I've made some progress (added a
virHypervisorDriver.domainCoreDumpWait and the relevant scaffolding to
make 'virsh dump --wait' work), calling qemuDumpWaitForCompletion() is all
that's needed.
However, it doesn't seem trivial to implement this in the test_driver.
First, IIUC testDomainCoreDumpWithFormat() gets an exclusive lock on the
domain (haven't tested anything yet), so calling domainCoreDumpWait()
would block for the wrong reason. Is making
testDomainCoreDumpWithFormat() using asynchronous jobs internally
unavoidable?
Second, I want to test behaviour in my application where (1) it calls
domainCoreDump(), (2) crashes before domainCoreDump() finishes, (3) then
my application starts again and looks for a pending dump job and (4) joins it
using domainCoreDumpWait(). I can't see an easy wait of faking a dump job
in the test_driver when it starts. How about adding persistent tasks, which I
can pre-populate before starting my application, or fake jobs via an
environment variable, so that when the test_driver starts it can internally
continue them? E.g. we can specify how long to run the job for and
domainCoreDumpWait() add a sleep for that long.

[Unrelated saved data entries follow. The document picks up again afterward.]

Lemma walk_run turns d cursor : exists ops, (walk d cursor turns).1.2 = relay_run d ops.
Proof.
  revert d cursor. induction turns as [|t turns IH]; intros d cursor; [by exists []|]. cbn [walk]. cbv zeta.
  match goal with |- context [walk ?d1 ?c1 turns] => destruct (IH d1 c1) as [ops Ho]; destruct (walk d1 c1 turns) as [[rows d'] c] end.
  exists (wt_ops t ++ ops). cbn in Ho |- *. rewrite Ho. unfold relay_run. by rewrite foldl_app.
Qed.

(** The walk passed over the row: at one of its turns the row was in the database, the
    cursor went past its id, and a fetch leaves it out - its mailbox was another's, or it
    had expired. *)
Fixpoint passed_over (d : relay_db) (cursor : Z) (turns : list walk_turn) (r : mail_row) : Prop :=
  match turns with
  | [] => False
  | t :: turns =>
      let d := relay_run d (wt_ops t) in
      let next := next_cursor cursor (fetch_rows d family_token hints cursor (wt_limit t) (wt_now t)) in
      (r ∈ rd_envelopes d /\ cursor < ml_id r <= next /\ (ml_family_token r <> family_token \/ ml_expiry_ms r <= wt_now t))
      \/ passed_over d next turns r
  end.

Lemma walk_covers turns d cursor r :
  ids_ok d -> let '(rows, d', c) := walk d cursor turns in
  r ∈ rd_envelopes d' -> ml_recipient_hint r ∈ hints -> cursor < ml_id r <= c ->
  exists r0, kept r0 r /\ (r0 ∈ rows \/ passed_over d cursor turns r0).
Proof.
  revert d cursor. induction turns as [|t turns IH]; intros d cursor Hd; cbn [walk passed_over]; [intros; lia|]. cbv zeta.
  set (d1 := relay_run d (wt_ops t)). assert (ids_ok d1) as Hd1 by (by apply run_ids).
  destruct (page_split d1 cursor (wt_limit t) (wt_now t) Hd1) as (Hsplit & Hc & Hle & Hx). set (page := fetch_rows _ _ _ _ _ _) in *.
  specialize (IH d1 (next_cursor cursor page) Hd1). destruct (walk_run turns d1 (next_cursor cursor page)) as [ops Ho].
  destruct (walk d1 (next_cursor cursor page) turns) as [[rows d'] c]. cbn in Ho. subst d'. intros Hr Hh Hid.
  destruct (decide (next_cursor cursor page < ml_id r)) as [Hlt|Hge].
  { destruct (IH Hr Hh) as (r0 & Hk & Hin); [lia|]. exists r0. split; [done|]. destruct Hin as [Hin|Hp]; [|by right; right].
    left. apply elem_of_app. by right. }
  destruct (run_origin ops d1 r Hd1 Hr) as [(r1 & Hr1 & Hk)|Hgt].
  2: { destruct Hx as [He|(x & Hx & E)]; [unfold next_cursor in Hge; rewrite He in Hge; cbn in Hge; lia|].
       assert (x ∈ candidates d1 cursor (wt_now t)) as Hc1 by (rewrite Hsplit; apply elem_of_app; by left).
       apply candidate_fields in Hc1 as [Hc1 _]. destruct Hd1 as (_ & Hb & _). rewrite Forall_forall in Hb. specialize (Hb _ Hc1). lia. }
  exists r1. split; [done|]. destruct Hk as (Hi & _ & Hhint & _).
  destruct (fetchable family_token hints cursor (wt_now t) r1) eqn:Hf.
  - left. assert (r1 ∈ candidates d1 cursor (wt_now t)) as Hin by (by apply candidate_fields). rewrite Hsplit in Hin.
    apply elem_of_app in Hin as [Hin|Hin]; [apply elem_of_app; by left|].
    pose proof (candidate_after d1 (next_cursor cursor page) (wt_now t)) as Ha. rewrite Forall_forall in Ha. specialize (Ha _ Hin). lia.
  - right. left. split; [done|]. split; [lia|]. unfold fetchable, of_family in Hf.
    rewrite (proj2 (Z.ltb_lt cursor (ml_id r1))), (bool_decide_eq_true_2 (ml_recipient_hint r1 ∈ hints)), !andb_true_r in Hf by (lia || congruence).
    apply andb_false_iff in Hf as [Hf|Hf]; [left; by bools|right; by apply Z.ltb_ge].
Qed.
(* ===== verification/RelayDaemon.v ===== *)
(** The relay daemon's requests ([relayd/src/lib.rs]): which family and which class a
    credential names and what it may do, and the handler of every route that reads or
    changes a mailbox, on the database of [RelayMailbox.v].

    A handler is a function of the configuration, the database, the bearer header, the
    parsed body and the clock (read once for the authorization and once for the work).
    The rate limiter is floating-point arithmetic over monotonic time and is not modelled:
    its answer to a request is an argument.  The gate before authentication with its
    cache of hosted credentials, sockets, push delivery and logging are left out;
    [post_envelope] returns what it broadcasts. *)
From stdpp Require Import base numbers list gmap strings sorting.
From coqutil Require Import Datatypes.RecordSetters.
From S2P Require Import Prelude StdModel SqlModel Wire Crypto RelayPolicy RelayWire RelayMailbox.
Import TriangleBracketNotations.

Definition FAMILY_EXPIRY_GRACE_MS : Z := 7 * 24 * 60 * 60 * 1000.
Definition MAX_FAMILY_TOKEN_LEN : Z := 1024.
Definition MIN_ROTATION_TOKEN_LEN : Z := 24.
Definition ROTATION_PK_LEN : Z := 32.
Definition ROTATION_SIG_LEN : Z := 64.
Definition DEFAULT_FAMILY_LIST_LIMIT : Z := 100.
Definition MAX_FAMILY_LIST_LIMIT : Z := 500.
Definition MAX_PRESENCE_ANNOUNCE : Z := 4.
Definition MAX_PRESENCE_QUERY : Z := 512.
Definition MAX_DEPOSIT_PRESENCE_QUERY : Z := 8.
Definition PRESENCE_BUCKET_ACTIVE_MS : Z := 150000.
Definition PRESENCE_BUCKET_RECENT_MS : Z := 15 * 60 * 1000.
Definition PRESENCE_BUCKET_DAY_MS : Z := 24 * 60 * 60 * 1000.

(** The server's configuration: the static families and the default quota. *)
Record AppState : Type := mk_app {
  as_auth_tokens : list bytes;
  as_family_quota_bytes : Z;
  as_admin_token : option bytes;
}.

Inductive ApiError : Type :=
| BadRequest (message : string)
| Unauthorized (message : string)
| NotFound
| RateLimited (retry_after_secs : Z)
| DepositOnly
| PresenceQueryOnly
| FamilySuspended
| FamilyExpired (read_only_grace : bool)
| EnvelopeTooLarge (sealed_len : Z)
| FamilyQuotaExceeded (usage_bytes quota_bytes : Z)
| DepositShareFull (scope : DepositShareScope) (usage_bytes share_bytes quota_bytes : Z)
| MsgIdConflictError
| RotationUnsupported
| RotationTokenTaken
| RotationRefused
| Internal (detail : string).

(** [map_err(ApiError::internal)] *)
Definition internal {A} (r : result string A) : result ApiError A := match r with Ok a => Ok a | Err e => Err (Internal e) end.

(** * Authorization *)

Inductive FamilyOp : Type := PostOp | ReadOp | PresenceOp | RotateOp | StatusOp.

#[global] Instance FamilyOp_eq_dec : EqDecision FamilyOp.
Proof. solve_decision. Defined.

Definition allowed_for_deposit (op : FamilyOp) : bool := match op with PostOp | PresenceOp => true | _ => false end.

Record FamilyAccess : Type := mk_access {
  fa_token : bytes;
  fa_class : TokenClass;
  fa_rate_key : bytes;
  fa_family_key : bytes;
  fa_quota_bytes : Z;
  fa_depositor : option bytes;
}.

Definition family_limit_key (family_id token : bytes) : bytes := if decide (family_id = []) then token else family_id.

Definition family_rate_key (class : TokenClass) (family_key : bytes) : bytes :=
  match class with Member => str "member" | Deposit => str "deposit" end ++ str ":" ++ family_key.

Definition raw_bearer_token (authorization : option bytes) : result ApiError bytes :=
  match authorization with
  | None => Err (Unauthorized "missing Authorization header")
  | Some auth =>
      match strip_prefix (str "Bearer ") auth with
      | Some token => Ok token
      | None => Err (Unauthorized "Authorization must be Bearer <token>")
      end
  end.

(** The suspension and the expiry of a provisioned family. *)
Definition check_billing (family : FamilyRow) (op : FamilyOp) (now_ms : Z) : result ApiError unit :=
  if decide (op = StatusOp) then Ok tt
  else
    _ ← ensure (bool_decide (fm_status family = ACTIVE)) FamilySuspended;
    match fm_expires_ms family with
    | None => Ok tt
    | Some expires_ms =>
        _ ← ensure (now_ms <=? i64_saturating_add expires_ms FAMILY_EXPIRY_GRACE_MS) (FamilyExpired false);
        ensure (negb ((expires_ms <? now_ms) && bool_decide (op = PostOp))) (FamilyExpired true)
    end.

I ended up using and environment variable in the test_driver to fake jobs, so the
application under test doesn't need to know anything. Would something like that be
accepted?
I'm open to suggestions.
I have managed to implement a PoC by introducing virDomainJobWait(), which checks the job
type and if it's a dump it calls qemuDumpWaitForCompletion(), purely because it's
the easiest thing to do (it fails with VIR_ERR_OPERATION_INVALID for all other
operations). We'd like to implement this for all other job types and I'm looking
for some pointers, is virCondWaitUntil(&priv->job.asyncCond,
&obj->parent.lock) all that's required? (And return priv->job.error?)
Also, as I explained earlier, I want to implement joining a potentially existing dump job.
In my specific use case, I want to either join an ongoing dump job if it exists, otherwise
start a new one. I do this by calling virDomainGetJobStats(), but I'm thinking whether
we could add a new, optional dump flag, e.g. 'join' which would make
virDomainCoreDumpWithFormat do all this internally. Would something like that be accepted
upstream.